Losing
awareness
The demands of modern
life often require our attention to be on things other than our
selves. Cars, televisions and computers
have made us more sedentary. The television and computer, in
particular, lure our attention into a virtual world where we
gradually lose awareness of our posture, our breathing and our
relationship to the ground. When we lose awareness in this way,
we are at the mercy of gravity, which does what it has done since
time immemorial: pulls us downwards. Because we are so distracted, ‘not
home’, so to speak, we fail to notice what is happening.
When we slump and stiffen,
we subject ourselves to great strain and the intricate postural
mechanisms with which we are equipped
to counteract the downward pull of gravity cease to operate properly.
To add to our woes, we become accustomed to this distortion as though
it were normal and comfortable. Our weight-bearing joints begin to
wear under the load, our respiratory function becomes impaired and
there are consequences for the quality of our emotional and mental
well-being. Alexander’s term for this catalogue of errors was ‘misuse’.
Use affects Function
F.M. Alexander perceived that, for better or worse, the way we use
our organism as a whole, directly affects our functioning.
When we slump, for example, our hip and knee joints are compressed,
producing wear and tear of the joint surfaces and continual pressure
on our intervertebral discs. Our spinal curves become exaggerated
and the tone of our back muscles changes. There is increased muscular
tension and pressure within the abdomen which can constrict blood
flow to the organs. This in turn can lead to pooling of fluids in
our lower limbs and the development of varicose veins, haemorrhoids,
spastic colon and related disorders. The musculature of the ribcage
tends to tighten restricting our breathing and preventing an adequate
supply of oxygen for physical, emotional and mental functioning.
When we get used to living
in a body like this, we waste our energy merely feeding the unnecessary
tension. Our posture suffers and vitality
is diminished – with consequences for our mental and emotional
health. Down in body, means emotionally down, and down in spirit.
Misuse is endemic in the
modern Western world – as are depression
and the need for knee and hip replacement. Is this mere coincidence?
We need to understand that when we use ourselves poorly, we are harming
our general functioning. Misuse begins early but is not recognized.
It has become so commonplace that we barely notice it. It is inadvertently
encouraged as part of a result-oriented lifestyle which tends to
regard the body as a machine, something separate from the rest of
us.
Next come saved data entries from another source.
(* ===== verification/Cli.v ===== *)
(** * The command line

    Models [src/cli/src]: the commands with their aliases, the dispatch of a line to a command, the loop that reads
    lines, and [SGClientProxy], which parses the arguments and calls the node ([NodeRpc]), the chain ([ChainRpc],
    [Faucet]) and the compiler ([Compiler]).  The state of the shell is the node behind the RPC client, the wallet library
    of libra, the files, the calls made to the chain, and what was printed.  A panic of a command ends the process.

    The theorems: what a line does to the node, which lines end the process, and which aliases cannot be typed. *)
From S2P Require Import Prelude Codec Substream Text NetConfig Libra SchemaDB Accumulator ChannelTypes ChannelStore TxApplier Chain ChainRpc Compiler Faucet.
From S2P Require Import ChannelStm Channel Messages Wallet Invoices Futures Stats Node NodeRpc.
From stdpp Require Import pretty.
From Stdlib Require Import Ascii.

(** ** The libraries of the command line *)

(** The block and transaction explorer of libra, behind gRPC *)
Inductive GrpcError := RpcFailure (unavailable : bool) (text : string) | OtherGrpc (text : string).
Class Explorer {L : Libra} {K : Chain} := {
  BlockSummary : Type;
  BlockDetail : Type;
  TransactionList : Type;
  format_block_summary : nat -> BlockSummary -> string;
  debug_block_detail : BlockDetail -> string;
  debug_transaction_list : TransactionList -> string;
  debug_transaction : Transaction -> string
}.

Section requests.
Context {L : Libra} {K : Chain} {EX : Explorer}.
Inductive BlockRequestItem :=
| LatestBlockHeightRequestItem
| DifficultHashRateRequestItem
| BlockIdItem (id : HashValue)
| GetBlockSummaryListRequestItem (block_id : option HashValue).
Inductive BlockResponseItem :=
| LatestBlockHeightResponseItem (height : Z)
| DifficultHashRateResponseItem (difficulty : Z)
| GetBlockByBlockIdResponseItem (resp : BlockDetail)
| GetBlockSummaryListResponseItem (blocks : list BlockSummary).
Inductive TxnRequestItem :=
| LatestVersionRequestItem
| GetTransactionListRequestItem (version : option Z)
| GetTransactionByVersionRequestItem (version : Z).
Inductive TxnResponseItem :=
| LatestVersionResponseItem (version : option Z)
| GetTransactionListResponseItem (resp : TransactionList)
| GetTransactionByVersionResponseItem (txn : option Transaction).
End requests.

(** [libra_wallet], [libra_types] and [hex] *)
Class CliOps {L : Libra} {K : Chain} := {
  WalletLibrary : Type;
  ChildNumber : Type;
  debug_child : ChildNumber -> string;
  wl_new : WalletLibrary;
  wl_new_address : stM WalletLibrary (AccountAddress * ChildNumber);
  wl_get_addresses : WalletLibrary -> res (list AccountAddress);
  wl_write_recovery : WalletLibrary -> PathBuf -> stM Disk unit;
  wl_recover : PathBuf -> Disk -> res WalletLibrary;
  address_from_hex_literal : string -> res AccountAddress;
  hash_from_hex : string -> res HashValue;
  parse_as_transaction_argument : string -> res TransactionArgument;
  hex_encode : bytes -> string;
  (* [account_resource_ext::from_bytes], then [{:?}] *)
  resource_debug : bytes -> res string;
  channel_transaction_debug : ChannelTransaction -> string;
  deploy_response_debug : TransactionWithProof -> string
}.

(** Their parsers return errors. *)
Class CliLaws {L : Libra} {K : Chain} {CO : CliOps} : Prop := {
  address_from_hex_literal_quiet s : no_panic (address_from_hex_literal s);
  hash_from_hex_quiet s : no_panic (hash_from_hex s)
}.

Section cli.
Context {L : Libra} {K : Chain} {CE : ChainEvents} {FO : FaucetOps} {HO : HashOrder} {IR : IrCompiler} {PJ : PackageJson}.
Context {CC : ChannelTxnCodec} {NP : NodeProst} {HX : Hex} {RN : Rng} {PC : ProofCodec} {EX : Explorer} {CO : CliOps}.
Context {W : Type} {WO : WalletOps W}.
Context (world : World) (wait : nat -> Z + string) (status_text : RpcStatus -> string) (dropped_text : string).
Context (chain : nat -> Transport) (watch : nat -> AccountAddress -> Z -> res (option TransactionWithProof * option AccountStateWithProof)).
Context (view_client : nat -> ChainClient).
Context (block_explorer : nat -> BlockRequestItem -> res BlockResponseItem + GrpcError) (txn_explorer : nat -> TxnRequestItem -> res TxnResponseItem + GrpcError).

(** ** [SGClientProxy] *)

Record Shell := mkShell { sh_node : Node W; sh_wallet : WalletLibrary; sh_disk : Disk; sh_calls : Calls; sh_out : list string }.
Notation C := (stM Shell).
Definition on_node {A} (m : stM (Node W) A) : C A := fun s =>
  let '(r, n) := m (sh_node s) in (r, mkShell n (sh_wallet s) (sh_disk s) (sh_calls s) (sh_out s)).
Definition on_wallet_library {A} (m : stM WalletLibrary A) : C A := fun s =>
  let '(r, w) := m (sh_wallet s) in (r, mkShell (sh_node s) w (sh_disk s) (sh_calls s) (sh_out s)).
Definition on_disk {A} (m : stM Disk A) : C A := fun s =>
  let '(r, d) := m (sh_disk s) in (r, mkShell (sh_node s) (sh_wallet s) d (sh_calls s) (sh_out s)).
Definition on_chain {A} (m : stM Calls A) : C A := fun s =>
  let '(r, c) := m (sh_calls s) in (r, mkShell (sh_node s) (sh_wallet s) (sh_disk s) c (sh_out s)).
Definition println (line : string) : C unit := modifyS (fun s => mkShell (sh_node s) (sh_wallet s) (sh_disk s) (sh_calls s) (sh_out s ++ [line])).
The devastating effects of misuse show clearly after decades,
in midlife and old age, but they are becoming increasingly more evident
in the young.
Indivisible unity
After
a decade of pragmatic research, long before the notion of an holistic
approach to wellbeing
became popularised, Alexander was
convinced that the integrity crucial to our wellbeing can only be
restored by addressing the psycho-physical whole and that treating
wayward parts in isolation does nothing to improve, even exacerbates,
the underlying condition. To that effect he said that to classify
and deal with human ills and shortcomings as purely ‘physical’ or
purely ‘mental’ has not been and will not be successful.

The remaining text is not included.